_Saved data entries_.
######
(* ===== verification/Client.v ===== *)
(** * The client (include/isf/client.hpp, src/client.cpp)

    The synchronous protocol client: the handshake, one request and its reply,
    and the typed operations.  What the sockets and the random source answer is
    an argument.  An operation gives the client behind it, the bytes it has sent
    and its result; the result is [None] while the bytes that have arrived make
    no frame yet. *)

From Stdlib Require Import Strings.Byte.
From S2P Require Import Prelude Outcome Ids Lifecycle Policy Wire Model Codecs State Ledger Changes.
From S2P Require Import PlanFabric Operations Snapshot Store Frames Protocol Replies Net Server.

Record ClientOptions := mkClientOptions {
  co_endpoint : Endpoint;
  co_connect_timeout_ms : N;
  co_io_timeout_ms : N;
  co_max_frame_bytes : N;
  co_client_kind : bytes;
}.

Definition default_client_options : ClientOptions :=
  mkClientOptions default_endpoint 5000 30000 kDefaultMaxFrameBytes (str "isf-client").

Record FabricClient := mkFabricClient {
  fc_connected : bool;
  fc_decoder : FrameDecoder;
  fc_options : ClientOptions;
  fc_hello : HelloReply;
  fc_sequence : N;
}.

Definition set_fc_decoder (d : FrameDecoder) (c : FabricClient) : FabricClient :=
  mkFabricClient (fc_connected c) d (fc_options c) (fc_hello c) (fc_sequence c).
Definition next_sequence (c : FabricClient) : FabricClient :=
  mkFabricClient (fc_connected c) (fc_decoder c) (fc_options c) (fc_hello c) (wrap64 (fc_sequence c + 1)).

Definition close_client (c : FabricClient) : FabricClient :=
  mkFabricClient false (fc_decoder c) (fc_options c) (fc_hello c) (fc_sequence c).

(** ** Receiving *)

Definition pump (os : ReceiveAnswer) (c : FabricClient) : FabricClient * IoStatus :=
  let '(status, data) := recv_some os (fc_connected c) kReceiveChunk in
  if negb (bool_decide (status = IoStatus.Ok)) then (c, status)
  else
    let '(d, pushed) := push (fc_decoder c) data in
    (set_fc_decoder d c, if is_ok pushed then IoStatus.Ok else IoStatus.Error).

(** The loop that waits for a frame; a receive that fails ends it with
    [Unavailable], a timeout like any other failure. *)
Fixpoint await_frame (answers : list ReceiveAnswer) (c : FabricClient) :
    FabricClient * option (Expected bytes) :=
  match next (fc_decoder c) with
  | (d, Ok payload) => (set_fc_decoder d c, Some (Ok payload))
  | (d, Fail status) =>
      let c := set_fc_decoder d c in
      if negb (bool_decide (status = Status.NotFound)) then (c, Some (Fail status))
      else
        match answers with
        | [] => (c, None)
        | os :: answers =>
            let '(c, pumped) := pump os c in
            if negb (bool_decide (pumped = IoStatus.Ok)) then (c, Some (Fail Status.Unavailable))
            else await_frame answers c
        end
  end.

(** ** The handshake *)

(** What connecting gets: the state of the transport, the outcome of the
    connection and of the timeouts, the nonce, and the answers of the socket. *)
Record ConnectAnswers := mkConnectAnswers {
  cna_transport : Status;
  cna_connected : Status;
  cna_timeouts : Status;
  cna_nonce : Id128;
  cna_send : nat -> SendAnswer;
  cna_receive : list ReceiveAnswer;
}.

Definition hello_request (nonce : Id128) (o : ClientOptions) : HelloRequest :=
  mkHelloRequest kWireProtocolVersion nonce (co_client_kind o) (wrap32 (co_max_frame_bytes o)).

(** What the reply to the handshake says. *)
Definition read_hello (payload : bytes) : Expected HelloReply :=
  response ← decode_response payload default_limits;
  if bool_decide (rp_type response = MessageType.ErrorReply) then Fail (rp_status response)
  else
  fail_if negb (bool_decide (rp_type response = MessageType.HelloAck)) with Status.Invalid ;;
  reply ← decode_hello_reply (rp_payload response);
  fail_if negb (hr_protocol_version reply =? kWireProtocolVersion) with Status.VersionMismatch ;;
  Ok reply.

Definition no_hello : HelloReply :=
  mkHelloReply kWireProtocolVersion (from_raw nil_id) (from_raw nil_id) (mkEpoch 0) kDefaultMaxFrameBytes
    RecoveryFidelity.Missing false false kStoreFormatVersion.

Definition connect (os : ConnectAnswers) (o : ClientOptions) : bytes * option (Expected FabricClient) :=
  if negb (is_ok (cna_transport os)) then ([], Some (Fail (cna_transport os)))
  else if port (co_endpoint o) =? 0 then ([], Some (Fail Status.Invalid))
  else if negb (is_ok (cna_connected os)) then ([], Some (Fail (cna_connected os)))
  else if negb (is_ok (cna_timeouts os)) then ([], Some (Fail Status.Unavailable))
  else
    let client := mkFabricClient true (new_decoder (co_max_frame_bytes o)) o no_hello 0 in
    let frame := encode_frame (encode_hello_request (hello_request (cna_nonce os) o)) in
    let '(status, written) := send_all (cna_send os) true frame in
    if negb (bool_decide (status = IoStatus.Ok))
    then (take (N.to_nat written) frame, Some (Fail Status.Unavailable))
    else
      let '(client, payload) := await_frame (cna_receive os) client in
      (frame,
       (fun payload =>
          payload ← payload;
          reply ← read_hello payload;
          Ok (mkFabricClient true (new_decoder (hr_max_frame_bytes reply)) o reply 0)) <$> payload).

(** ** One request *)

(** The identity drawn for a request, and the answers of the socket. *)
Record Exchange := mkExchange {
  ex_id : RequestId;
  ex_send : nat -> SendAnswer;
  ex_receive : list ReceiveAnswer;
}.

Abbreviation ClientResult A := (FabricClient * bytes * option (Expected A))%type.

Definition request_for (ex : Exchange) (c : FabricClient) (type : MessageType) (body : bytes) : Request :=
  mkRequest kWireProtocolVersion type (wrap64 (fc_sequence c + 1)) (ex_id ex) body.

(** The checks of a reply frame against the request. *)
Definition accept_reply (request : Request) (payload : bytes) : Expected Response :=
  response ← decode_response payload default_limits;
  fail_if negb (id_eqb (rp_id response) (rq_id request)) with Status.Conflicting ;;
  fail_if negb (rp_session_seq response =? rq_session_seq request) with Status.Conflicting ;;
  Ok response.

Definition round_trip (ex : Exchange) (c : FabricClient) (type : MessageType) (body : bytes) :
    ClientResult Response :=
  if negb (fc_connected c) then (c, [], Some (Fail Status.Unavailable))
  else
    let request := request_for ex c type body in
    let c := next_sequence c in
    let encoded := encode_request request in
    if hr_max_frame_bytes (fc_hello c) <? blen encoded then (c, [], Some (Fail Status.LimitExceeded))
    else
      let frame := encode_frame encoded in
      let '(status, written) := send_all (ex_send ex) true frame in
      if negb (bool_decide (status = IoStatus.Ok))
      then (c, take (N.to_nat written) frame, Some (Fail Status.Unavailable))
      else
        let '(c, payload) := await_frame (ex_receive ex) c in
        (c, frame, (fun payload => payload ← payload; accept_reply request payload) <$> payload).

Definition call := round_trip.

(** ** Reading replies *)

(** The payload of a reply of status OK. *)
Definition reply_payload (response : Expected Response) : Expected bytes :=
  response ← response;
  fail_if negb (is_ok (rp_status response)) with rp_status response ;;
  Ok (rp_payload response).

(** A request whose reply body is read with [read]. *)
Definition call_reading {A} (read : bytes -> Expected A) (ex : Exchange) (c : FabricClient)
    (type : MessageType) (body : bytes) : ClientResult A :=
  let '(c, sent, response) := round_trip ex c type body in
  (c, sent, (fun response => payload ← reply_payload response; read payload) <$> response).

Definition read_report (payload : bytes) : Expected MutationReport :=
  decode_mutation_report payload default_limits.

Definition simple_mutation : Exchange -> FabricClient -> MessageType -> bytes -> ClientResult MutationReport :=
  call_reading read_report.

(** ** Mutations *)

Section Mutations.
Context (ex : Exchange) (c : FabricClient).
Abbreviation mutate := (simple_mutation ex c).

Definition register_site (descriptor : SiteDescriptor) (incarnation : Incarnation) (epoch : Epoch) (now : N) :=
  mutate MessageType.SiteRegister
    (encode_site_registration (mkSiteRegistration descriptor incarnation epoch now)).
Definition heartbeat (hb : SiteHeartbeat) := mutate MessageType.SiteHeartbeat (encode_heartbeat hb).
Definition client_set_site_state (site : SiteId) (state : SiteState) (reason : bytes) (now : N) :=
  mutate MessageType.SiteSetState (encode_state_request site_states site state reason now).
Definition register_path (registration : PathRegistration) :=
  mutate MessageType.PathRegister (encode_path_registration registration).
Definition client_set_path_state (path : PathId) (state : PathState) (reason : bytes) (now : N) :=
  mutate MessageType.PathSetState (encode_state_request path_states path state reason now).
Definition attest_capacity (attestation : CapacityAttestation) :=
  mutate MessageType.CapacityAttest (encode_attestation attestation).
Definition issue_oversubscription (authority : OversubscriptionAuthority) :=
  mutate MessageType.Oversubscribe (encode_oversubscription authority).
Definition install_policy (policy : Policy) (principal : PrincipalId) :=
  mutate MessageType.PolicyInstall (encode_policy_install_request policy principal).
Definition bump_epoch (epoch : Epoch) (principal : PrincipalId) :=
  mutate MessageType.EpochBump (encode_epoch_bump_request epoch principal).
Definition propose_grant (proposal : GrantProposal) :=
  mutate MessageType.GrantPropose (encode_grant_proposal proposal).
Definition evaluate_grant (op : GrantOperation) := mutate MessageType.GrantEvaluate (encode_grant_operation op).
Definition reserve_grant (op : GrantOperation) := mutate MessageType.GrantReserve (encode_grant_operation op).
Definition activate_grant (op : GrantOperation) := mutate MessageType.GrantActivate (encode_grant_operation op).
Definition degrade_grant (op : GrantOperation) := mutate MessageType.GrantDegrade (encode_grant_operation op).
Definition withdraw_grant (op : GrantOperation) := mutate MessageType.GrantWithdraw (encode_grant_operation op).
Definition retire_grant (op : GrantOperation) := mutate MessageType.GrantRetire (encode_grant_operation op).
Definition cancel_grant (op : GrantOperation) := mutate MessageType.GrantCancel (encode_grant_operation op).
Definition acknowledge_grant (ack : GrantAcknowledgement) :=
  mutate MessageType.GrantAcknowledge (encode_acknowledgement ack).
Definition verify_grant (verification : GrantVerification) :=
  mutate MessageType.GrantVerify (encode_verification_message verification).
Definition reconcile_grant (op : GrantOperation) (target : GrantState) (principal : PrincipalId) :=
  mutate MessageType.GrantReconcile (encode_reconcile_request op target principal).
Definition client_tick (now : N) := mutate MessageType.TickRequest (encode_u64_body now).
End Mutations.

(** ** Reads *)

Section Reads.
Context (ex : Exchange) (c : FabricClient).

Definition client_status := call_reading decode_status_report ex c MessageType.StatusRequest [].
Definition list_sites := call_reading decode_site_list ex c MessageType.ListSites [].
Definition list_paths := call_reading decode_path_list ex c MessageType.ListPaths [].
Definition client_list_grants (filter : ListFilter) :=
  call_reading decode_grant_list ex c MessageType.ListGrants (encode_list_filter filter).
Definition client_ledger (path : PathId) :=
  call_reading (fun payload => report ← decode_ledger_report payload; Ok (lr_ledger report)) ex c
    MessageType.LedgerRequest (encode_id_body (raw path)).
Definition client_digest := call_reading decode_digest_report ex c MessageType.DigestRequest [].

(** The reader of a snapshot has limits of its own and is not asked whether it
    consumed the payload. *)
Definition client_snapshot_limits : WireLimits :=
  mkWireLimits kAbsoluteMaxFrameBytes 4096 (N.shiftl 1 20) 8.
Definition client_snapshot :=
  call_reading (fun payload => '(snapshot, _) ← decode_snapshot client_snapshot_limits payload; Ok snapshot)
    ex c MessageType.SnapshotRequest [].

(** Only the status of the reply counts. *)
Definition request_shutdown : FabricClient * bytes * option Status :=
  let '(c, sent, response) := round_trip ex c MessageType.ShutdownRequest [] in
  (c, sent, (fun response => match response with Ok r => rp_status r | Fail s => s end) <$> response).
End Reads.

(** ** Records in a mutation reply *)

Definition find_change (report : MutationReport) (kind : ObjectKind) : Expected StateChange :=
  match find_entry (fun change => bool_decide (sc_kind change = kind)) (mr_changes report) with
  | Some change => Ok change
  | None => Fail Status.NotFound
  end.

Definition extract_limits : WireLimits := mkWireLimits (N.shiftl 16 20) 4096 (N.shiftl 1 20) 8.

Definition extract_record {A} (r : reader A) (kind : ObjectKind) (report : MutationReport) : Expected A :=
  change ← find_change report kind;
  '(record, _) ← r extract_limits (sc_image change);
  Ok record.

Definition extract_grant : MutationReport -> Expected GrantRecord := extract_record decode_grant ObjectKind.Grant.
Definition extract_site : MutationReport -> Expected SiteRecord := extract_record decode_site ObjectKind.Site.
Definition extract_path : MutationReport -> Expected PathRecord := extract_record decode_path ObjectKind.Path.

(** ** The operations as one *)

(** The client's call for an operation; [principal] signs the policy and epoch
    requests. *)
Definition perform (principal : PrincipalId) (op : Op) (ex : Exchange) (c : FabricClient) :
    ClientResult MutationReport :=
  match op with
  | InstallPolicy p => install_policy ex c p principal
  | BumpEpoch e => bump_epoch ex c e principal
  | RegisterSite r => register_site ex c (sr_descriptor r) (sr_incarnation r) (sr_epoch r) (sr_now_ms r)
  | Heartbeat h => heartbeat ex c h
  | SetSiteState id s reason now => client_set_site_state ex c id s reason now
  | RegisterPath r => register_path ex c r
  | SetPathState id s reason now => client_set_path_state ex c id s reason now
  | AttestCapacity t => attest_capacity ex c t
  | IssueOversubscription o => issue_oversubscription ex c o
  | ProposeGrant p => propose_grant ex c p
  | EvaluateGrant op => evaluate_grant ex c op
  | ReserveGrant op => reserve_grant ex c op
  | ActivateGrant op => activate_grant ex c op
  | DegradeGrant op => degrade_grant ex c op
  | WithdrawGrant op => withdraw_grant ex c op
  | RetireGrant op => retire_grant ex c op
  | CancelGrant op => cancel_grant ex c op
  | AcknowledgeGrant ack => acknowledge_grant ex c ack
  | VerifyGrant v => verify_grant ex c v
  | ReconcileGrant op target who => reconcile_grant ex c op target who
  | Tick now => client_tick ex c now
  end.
######
_Problem to work on_. Each line from the top of the records down to the one with "From Stdlib Require Import Strings.Byte." must be retyped exactly; include both ends and nothing else.

_Response_.
(* ===== verification/Client.v ===== *)
(** * The client (include/isf/client.hpp, src/client.cpp)

    The synchronous protocol client: the handshake, one request and its reply,
    and the typed operations.  What the sockets and the random source answer is
    an argument.  An operation gives the client behind it, the bytes it has sent
    and its result; the result is [None] while the bytes that have arrived make
    no frame yet. *)

From Stdlib Require Import Strings.Byte.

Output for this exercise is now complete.